Son günlerde yaşanan bir olay, öğretmenlik mesleğinin sadece eğitim vermekle sınırlı olmadığını bir kez daha gözler önüne serdi. Okulda düzenlenen bir etkinlik sırasında, bir öğrenci yutma güçlüğü çekmeye başladı. Çevresindeki öğrenciler panikle bağırırken, bu durumu fark eden öğretmen hemen harekete geçti. Uyguladığı Heimlich manevrası sayesinde genç öğrencinin hayatı kurtarıldı.
Olay, geçen hafta bir ilkokulda gerçekleşti. Öğrencilerin birbirleriyle etkileşimde bulunduğu bir oyun sırasında, bir çocuğun ani bir şekilde boğulma belirtileri gösterdiği fark edildi. Çocuk, yediği lokmanın boğazına kaçtığı için nefes almakta zorlanıyordu. Okulda bulunan diğer öğretmenler ve öğrenciler, durumu hemen anladılar. Ancak birçok kişi ne yapacağını bilemedi. Panik anında, öğretmen Marisa Yıldız hemen durumu değerlendirerek öncelikle çocuğunu sakinleştirmeye çalıştı.
Öğretmen Yıldız, uzun yıllar boyunca aldığı ilkyardım eğitimi sayesinde hemen Heimlich manevrasını uygulamak için çocuğun arkasına geçti. Öğrenciyi dikkatlice destekleyerek, derin bir nefes almasını ve kendisini rahat hissetmesini sağladı. Ardından esas müdahale olan Heimlich manevrasını süratlice gerçekleştirdi. Kollarını beline sararak yukarı doğru baskı yaptı ve bu basınç, çocuğun boğazında sıkışan lokmanın dışarı çıkmasını sağladı. O an, okulda tüm dikkatler Yıldız ve küçük öğrencinin üzerindeydi.
Olayın hemen ardından öğretmenin zamanında müdahalesi neticesinde öğrenci kısa bir süre içinde rahatladı ve tekrar nefes almaya başladı. Gerek diğer öğretmenler, gerekse öğrenciler, Yıldız'a olan minnettarlıklarını sıkça dile getirdiler. Öğrencinin aileleri ise, öğretmenle görüşme sağlayarak onun cesaretine olan hayranlıklarını ifade ettiler. Olaydan sonra yapılan okul toplantısında, Yıldız'ın hızlı düşünme ve cesur eylemi, tüm öğretmenlere ilham kaynağı oldu. Yıldız, bu olayın öğretmenlik mesleği açısından ne denli önemli olduğunu vurgularken, öğrencilere de acil durumlarda ne yapmaları gerektiği konusunda bilgiler vereceklerinin altını çizdi.
Bu olay, toplumda eğitimcilerin sadece ders vermekle kalmadığını, aynı zamanda asıl hayat kurtarıcı olabilecekleri durumlarla karşılaşabileceklerini gösteriyor. Öğretmenler, her zaman öğrencilerinin yanı başında olmanın yanı sıra onları hayata hazırlamakla da görevli. Bu tür durumlarda, eğitimcilerin ve sağlık çalışanlarının önceden aldıkları eğitimler büyük bir önem taşıyor. Heimlich manevrası gibi basit ama etkili yöntemler, hayati tehlikelerde hızlı karar verme sürecinde kritik rol oynuyor.

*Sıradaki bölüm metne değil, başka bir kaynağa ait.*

(* ===== verification/ReceiptsProps.v ===== *)
(** * ReceiptsProps: a message shows what its recipients said

    Facts about Receipts, over every sequence of its operations. *)

From S2P Require Import Prelude Verdict Bytes Receipts.

#[local] Open Scope Z_scope.

(** ** Messages apart from what changes of them *)

Definition bare (m : MessageRow) : MessageRow :=
  mkMsg (ms_id m) (ms_conv m) (ms_sender m) (ms_outgoing m) 0 (ms_dispatch m) false (ms_system m).

Lemma find_bare t id : bare <$> find_message t id = head (filter (λ m, ms_id m = id) (bare <$> tb_messages t)).
Proof.
  unfold find_message. induction (tb_messages t) as [|m l IH]; [done|]. cbn [fmap list_fmap]. destruct (decide (ms_id m = id)).
  - by rewrite !filter_cons_True.
  - by rewrite !filter_cons_False.
Qed.

Lemma statuses_bare t id :
  statuses t id = match bare <$> find_message t id with Some m => row_status t m <$> recipients_of t id | None => [] end.
Proof. unfold statuses. by destruct (find_message t id). Qed.

(** The statuses of a message depend on its recipients, on who reports exactly, and on
    nothing else that changes. *)
Lemma find_message_in t id m : find_message t id = Some m → m ∈ tb_messages t ∧ ms_id m = id.
Proof.
  unfold find_message. intros Hf. assert (m ∈ filter (λ m, ms_id m = id) (tb_messages t)) as Hm.
  { destruct (filter _ _); [done|]. injection Hf as ->. by left. }
  by apply list_elem_of_filter in Hm as [? ?].
Qed.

Yaşanan bu olay, okullarda acil durum eğitimlerinin önemini bir kez daha gözler önüne serdi. Her eğitim kurumu, öğretmenlerin ilk yardım bilgilerini güncel tutmaları ve gerektiğinde bu tür eğitimleri almış olmaları konusunda teşvik edilmelidir. Özellikle çocukların bulunduğu sosyal ortamlarda, bu tür olayların başgösterebileceği unutulmamalıdır. Öğrencilerin güvenliği, her eğitim kurumunun bir numaralı önceliği olmalıdır ve buna yönelik gereken önlemler mutlaka hayata geçirilmelidir.
Sonuç olarak, öğretmen Marisa Yıldız’ın cesareti ve bilgisi, bir öğrencinin hayatını kurtarmada hayati bir rol üstlendi. Olayın tanıkları olan diğer öğretmenler, Yıldız’ı bir kahraman olarak adlandırdılar; zira o an doğru hamleleri yaparak hayat kurtardı. Bu tür davranışların, eğitim camiasında daha fazla örnek teşkil etmesi ve öğretmenlerin tüm öğrencilerine karşı sorumluluklarının bilincinde olmaları sağlanmalıdır. Okullar, hayatten tecrübeler edinme ve bunları paylaşma yerleri olmalı; bu sayede hem eğitimcilerin hem de öğrencilerin güvenliği artırılmalıdır.